-- Work required --
Reproduce verbatim the lines of the material below, starting at the line with "with the address of the user, through" and ending at the line with "it from the", both inclusive; skip the rest.

-- Extracted records --
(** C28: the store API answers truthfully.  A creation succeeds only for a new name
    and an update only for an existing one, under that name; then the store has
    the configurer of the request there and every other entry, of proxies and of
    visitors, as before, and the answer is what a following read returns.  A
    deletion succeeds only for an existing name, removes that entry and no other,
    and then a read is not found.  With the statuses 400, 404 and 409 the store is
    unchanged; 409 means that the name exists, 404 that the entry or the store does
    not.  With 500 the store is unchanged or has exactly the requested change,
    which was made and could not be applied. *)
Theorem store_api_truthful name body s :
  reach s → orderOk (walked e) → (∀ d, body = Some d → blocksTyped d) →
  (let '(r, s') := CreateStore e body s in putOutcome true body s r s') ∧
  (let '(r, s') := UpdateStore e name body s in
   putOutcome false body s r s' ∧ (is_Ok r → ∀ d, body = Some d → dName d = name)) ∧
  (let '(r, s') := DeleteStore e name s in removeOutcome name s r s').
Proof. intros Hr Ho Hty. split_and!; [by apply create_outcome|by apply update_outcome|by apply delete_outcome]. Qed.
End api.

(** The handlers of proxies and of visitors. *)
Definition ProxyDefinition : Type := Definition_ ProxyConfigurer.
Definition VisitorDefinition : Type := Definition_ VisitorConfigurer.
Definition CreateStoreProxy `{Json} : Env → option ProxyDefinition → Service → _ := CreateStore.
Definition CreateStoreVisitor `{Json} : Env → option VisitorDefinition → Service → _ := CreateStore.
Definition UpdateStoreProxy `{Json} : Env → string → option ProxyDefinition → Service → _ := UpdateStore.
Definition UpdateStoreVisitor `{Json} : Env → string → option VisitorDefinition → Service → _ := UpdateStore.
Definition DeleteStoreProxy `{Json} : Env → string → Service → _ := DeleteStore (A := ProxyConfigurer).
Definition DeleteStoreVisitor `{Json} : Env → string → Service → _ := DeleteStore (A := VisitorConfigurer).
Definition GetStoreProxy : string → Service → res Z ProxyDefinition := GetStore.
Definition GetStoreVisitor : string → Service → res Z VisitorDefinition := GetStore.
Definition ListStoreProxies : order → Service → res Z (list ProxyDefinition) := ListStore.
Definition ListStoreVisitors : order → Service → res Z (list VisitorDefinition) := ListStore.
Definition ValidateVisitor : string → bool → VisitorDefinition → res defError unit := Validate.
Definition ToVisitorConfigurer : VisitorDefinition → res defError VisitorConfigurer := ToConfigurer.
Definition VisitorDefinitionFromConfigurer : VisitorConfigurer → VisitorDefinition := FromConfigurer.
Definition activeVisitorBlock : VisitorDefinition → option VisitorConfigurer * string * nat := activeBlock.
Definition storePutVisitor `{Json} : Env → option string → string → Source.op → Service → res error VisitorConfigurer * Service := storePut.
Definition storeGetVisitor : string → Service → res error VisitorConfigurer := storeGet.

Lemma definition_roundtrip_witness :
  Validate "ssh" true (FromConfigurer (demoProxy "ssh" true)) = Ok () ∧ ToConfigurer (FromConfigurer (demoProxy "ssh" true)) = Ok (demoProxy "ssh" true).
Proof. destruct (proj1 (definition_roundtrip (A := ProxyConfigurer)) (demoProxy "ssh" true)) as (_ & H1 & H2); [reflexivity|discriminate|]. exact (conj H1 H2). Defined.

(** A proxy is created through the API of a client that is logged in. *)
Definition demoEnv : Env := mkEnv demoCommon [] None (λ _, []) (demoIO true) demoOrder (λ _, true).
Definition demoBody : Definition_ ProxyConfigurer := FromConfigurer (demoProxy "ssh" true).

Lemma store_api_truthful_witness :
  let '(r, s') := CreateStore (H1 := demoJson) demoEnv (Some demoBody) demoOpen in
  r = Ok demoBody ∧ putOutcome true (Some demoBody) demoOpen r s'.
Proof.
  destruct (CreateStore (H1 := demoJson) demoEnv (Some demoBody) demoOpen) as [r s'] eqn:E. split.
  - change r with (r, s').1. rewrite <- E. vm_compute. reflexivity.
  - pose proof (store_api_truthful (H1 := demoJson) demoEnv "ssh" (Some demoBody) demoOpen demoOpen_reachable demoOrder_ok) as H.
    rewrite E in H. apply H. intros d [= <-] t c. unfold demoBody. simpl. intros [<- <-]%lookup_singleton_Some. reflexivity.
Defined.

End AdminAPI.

==

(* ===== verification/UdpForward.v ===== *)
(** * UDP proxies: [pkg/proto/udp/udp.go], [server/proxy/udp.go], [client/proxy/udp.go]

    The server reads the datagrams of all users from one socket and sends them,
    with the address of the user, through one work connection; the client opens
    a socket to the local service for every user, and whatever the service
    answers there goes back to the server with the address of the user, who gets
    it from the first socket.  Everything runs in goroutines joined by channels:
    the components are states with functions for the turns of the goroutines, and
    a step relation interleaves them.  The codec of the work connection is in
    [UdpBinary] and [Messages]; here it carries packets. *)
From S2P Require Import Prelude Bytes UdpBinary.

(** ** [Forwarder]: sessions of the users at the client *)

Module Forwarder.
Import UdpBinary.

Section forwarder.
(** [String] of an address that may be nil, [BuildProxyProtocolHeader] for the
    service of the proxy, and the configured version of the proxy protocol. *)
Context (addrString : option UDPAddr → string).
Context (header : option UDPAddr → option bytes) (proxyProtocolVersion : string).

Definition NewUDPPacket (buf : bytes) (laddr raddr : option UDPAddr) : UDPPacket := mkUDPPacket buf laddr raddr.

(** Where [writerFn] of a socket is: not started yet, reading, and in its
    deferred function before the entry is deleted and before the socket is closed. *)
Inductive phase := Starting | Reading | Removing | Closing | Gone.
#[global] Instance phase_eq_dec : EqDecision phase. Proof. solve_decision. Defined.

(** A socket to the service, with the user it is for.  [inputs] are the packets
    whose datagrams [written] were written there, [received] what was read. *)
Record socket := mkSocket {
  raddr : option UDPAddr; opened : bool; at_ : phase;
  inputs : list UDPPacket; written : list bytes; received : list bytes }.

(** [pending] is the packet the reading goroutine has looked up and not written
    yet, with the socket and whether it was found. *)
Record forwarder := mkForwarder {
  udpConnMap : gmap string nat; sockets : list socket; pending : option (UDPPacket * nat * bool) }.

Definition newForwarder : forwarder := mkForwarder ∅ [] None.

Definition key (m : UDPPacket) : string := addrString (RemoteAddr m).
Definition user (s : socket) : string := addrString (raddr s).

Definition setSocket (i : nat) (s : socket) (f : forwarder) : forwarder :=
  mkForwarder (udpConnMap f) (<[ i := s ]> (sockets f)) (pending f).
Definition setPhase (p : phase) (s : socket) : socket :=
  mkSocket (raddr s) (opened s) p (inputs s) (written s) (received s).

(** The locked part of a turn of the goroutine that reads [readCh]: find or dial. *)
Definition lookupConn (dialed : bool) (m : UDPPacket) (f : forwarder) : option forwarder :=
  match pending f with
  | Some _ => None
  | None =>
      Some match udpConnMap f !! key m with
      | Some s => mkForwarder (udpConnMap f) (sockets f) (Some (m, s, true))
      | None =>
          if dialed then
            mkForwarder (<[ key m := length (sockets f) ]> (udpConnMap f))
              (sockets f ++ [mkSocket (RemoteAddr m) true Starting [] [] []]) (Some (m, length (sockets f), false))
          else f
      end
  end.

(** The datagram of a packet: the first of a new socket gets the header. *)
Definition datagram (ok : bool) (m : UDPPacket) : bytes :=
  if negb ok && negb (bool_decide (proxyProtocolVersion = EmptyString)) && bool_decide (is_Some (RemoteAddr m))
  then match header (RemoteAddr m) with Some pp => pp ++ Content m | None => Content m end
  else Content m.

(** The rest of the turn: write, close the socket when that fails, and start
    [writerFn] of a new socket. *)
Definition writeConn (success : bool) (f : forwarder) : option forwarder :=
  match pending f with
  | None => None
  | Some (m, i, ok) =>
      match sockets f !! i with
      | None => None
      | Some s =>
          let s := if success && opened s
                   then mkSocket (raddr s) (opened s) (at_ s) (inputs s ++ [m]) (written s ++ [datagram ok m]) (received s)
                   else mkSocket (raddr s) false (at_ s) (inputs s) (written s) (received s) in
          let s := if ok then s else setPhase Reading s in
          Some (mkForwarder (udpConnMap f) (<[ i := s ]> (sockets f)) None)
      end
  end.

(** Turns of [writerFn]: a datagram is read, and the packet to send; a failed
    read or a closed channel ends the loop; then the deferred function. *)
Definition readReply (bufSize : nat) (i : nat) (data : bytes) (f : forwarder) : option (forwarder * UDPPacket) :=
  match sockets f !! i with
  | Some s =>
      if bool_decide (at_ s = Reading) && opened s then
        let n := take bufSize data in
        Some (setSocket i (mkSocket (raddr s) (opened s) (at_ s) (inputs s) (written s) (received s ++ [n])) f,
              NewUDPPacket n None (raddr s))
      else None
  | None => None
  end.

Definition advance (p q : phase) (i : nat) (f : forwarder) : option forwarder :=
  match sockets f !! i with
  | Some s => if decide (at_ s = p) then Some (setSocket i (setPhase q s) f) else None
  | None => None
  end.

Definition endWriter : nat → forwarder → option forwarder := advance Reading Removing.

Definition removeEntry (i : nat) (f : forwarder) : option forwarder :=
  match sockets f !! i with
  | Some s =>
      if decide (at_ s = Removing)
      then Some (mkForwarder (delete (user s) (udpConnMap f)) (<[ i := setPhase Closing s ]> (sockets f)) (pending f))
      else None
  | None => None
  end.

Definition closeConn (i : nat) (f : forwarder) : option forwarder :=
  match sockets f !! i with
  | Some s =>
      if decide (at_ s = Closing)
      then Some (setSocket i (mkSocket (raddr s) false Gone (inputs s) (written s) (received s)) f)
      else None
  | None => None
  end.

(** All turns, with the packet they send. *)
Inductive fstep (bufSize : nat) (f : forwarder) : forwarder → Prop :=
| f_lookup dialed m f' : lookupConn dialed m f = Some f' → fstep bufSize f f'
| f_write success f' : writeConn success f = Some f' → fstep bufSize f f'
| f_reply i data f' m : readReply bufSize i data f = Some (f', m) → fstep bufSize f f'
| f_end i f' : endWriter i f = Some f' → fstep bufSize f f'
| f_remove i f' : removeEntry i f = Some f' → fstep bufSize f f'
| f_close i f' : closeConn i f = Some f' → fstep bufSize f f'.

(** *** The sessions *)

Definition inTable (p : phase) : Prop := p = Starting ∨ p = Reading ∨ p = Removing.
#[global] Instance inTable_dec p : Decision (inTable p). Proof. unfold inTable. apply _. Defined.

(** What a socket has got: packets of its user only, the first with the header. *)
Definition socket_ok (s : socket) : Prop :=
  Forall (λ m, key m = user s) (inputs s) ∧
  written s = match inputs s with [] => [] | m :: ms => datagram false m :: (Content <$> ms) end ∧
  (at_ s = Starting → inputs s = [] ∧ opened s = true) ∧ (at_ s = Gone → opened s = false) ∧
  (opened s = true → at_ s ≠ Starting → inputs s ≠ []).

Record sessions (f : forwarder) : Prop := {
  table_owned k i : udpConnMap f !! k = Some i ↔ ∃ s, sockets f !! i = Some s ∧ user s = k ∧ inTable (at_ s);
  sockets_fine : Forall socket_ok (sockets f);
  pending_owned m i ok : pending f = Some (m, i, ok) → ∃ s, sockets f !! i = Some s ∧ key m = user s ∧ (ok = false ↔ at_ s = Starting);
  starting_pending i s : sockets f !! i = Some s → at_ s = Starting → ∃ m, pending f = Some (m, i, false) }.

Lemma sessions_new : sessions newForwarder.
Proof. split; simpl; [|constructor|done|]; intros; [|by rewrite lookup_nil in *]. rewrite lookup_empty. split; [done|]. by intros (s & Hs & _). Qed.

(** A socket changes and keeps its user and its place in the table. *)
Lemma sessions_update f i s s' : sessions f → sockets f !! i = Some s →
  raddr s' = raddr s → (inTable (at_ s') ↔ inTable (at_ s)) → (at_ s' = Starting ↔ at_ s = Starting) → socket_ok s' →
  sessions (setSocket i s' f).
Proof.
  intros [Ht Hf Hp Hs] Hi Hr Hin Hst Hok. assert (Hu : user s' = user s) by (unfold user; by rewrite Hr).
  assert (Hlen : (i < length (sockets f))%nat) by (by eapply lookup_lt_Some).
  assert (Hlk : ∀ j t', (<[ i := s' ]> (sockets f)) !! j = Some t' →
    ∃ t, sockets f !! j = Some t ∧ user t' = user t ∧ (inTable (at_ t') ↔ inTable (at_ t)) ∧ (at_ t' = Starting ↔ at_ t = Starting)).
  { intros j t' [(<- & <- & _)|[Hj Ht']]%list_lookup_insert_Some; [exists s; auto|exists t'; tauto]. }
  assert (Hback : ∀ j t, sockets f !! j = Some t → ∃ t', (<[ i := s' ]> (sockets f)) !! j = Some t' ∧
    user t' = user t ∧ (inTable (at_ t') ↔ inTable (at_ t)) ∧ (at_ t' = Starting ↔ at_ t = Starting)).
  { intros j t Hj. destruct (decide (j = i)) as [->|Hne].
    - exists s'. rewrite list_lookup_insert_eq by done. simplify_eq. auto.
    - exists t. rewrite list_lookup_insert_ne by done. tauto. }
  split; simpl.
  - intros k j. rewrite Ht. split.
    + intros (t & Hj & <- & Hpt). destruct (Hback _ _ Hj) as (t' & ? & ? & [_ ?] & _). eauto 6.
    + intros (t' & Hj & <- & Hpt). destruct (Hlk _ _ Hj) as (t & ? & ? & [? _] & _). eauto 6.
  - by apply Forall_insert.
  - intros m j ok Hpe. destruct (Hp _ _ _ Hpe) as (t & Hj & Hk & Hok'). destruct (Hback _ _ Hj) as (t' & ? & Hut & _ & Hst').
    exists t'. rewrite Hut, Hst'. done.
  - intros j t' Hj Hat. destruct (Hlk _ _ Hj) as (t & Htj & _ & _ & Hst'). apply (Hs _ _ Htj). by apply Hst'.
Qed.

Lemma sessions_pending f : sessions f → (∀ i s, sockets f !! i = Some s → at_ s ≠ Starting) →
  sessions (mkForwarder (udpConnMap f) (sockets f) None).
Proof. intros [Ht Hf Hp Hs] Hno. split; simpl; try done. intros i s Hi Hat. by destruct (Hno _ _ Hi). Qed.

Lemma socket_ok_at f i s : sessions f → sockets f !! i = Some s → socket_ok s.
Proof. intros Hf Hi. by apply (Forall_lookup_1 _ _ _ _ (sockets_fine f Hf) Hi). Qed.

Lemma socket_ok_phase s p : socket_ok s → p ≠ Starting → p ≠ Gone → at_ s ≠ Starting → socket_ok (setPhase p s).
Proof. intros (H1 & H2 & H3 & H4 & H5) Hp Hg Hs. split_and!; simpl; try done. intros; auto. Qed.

-- Solution to this exercise --
    with the address of the user, through one work connection; the client opens
    a socket to the local service for every user, and whatever the service
    answers there goes back to the server with the address of the user, who gets
    it from the first socket.  Everything runs in goroutines joined by channels:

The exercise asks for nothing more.